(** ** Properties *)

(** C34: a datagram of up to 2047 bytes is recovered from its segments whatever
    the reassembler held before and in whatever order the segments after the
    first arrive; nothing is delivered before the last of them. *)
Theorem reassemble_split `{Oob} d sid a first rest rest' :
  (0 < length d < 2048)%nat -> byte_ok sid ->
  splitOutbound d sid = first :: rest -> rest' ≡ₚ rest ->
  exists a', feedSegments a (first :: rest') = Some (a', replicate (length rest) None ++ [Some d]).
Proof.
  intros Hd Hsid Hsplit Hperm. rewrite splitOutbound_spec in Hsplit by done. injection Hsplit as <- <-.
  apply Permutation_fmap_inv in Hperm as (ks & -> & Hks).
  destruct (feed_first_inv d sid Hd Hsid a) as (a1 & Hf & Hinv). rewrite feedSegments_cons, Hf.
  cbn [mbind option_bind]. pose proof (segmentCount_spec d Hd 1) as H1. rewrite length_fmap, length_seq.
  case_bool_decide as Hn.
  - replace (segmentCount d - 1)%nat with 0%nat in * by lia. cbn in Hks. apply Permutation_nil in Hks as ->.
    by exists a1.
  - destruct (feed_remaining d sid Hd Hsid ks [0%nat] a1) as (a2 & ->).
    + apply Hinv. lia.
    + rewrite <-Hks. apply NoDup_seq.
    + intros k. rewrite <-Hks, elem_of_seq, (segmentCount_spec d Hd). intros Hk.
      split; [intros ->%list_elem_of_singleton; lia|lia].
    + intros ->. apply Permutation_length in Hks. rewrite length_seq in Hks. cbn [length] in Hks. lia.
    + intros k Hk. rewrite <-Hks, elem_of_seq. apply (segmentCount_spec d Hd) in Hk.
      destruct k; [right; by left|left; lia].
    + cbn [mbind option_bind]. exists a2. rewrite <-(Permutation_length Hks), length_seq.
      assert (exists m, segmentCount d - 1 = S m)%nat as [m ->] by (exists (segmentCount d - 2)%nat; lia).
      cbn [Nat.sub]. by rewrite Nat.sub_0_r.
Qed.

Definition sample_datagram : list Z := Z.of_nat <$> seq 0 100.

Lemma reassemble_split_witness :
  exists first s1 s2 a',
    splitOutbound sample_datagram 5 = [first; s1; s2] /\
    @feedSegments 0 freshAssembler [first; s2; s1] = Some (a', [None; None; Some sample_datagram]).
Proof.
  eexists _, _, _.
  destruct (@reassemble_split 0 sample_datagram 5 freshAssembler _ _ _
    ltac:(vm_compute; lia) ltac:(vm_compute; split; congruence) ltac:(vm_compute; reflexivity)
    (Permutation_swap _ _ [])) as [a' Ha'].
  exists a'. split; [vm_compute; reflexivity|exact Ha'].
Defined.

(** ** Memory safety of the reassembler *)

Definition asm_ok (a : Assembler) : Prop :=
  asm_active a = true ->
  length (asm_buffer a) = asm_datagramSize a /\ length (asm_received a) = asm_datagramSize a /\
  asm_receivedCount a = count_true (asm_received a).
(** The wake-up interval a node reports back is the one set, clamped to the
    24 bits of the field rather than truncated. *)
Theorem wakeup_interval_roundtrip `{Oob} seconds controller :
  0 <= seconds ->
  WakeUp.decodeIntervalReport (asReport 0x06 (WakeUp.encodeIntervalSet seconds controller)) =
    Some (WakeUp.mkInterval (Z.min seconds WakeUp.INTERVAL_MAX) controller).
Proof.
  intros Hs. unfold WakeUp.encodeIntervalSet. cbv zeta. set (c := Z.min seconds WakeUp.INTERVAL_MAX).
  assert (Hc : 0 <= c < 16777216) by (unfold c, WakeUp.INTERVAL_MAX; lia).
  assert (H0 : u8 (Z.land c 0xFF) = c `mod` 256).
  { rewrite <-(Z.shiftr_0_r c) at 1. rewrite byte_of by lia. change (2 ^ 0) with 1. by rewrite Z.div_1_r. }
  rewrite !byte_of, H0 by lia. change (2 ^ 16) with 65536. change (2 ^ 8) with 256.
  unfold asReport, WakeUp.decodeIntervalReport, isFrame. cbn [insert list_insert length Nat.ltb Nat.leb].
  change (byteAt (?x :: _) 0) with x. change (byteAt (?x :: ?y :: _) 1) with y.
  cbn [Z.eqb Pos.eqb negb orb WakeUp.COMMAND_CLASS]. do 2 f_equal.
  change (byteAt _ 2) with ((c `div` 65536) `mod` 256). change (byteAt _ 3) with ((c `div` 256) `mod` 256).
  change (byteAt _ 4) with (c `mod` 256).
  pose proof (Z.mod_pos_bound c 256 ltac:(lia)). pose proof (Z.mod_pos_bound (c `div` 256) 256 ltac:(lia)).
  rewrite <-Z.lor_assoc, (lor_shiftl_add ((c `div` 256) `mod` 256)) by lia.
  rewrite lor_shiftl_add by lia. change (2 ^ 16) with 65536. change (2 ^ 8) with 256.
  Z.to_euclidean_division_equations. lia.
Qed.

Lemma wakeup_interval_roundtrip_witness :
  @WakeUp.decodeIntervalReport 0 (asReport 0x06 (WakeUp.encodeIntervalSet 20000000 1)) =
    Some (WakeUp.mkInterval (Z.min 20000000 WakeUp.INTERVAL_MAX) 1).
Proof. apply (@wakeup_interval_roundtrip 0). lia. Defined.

————————

Task to carry out: What is the number of lines in this listing that contain the word "apply"? Answer with that number and nothing else.

Final answer: 7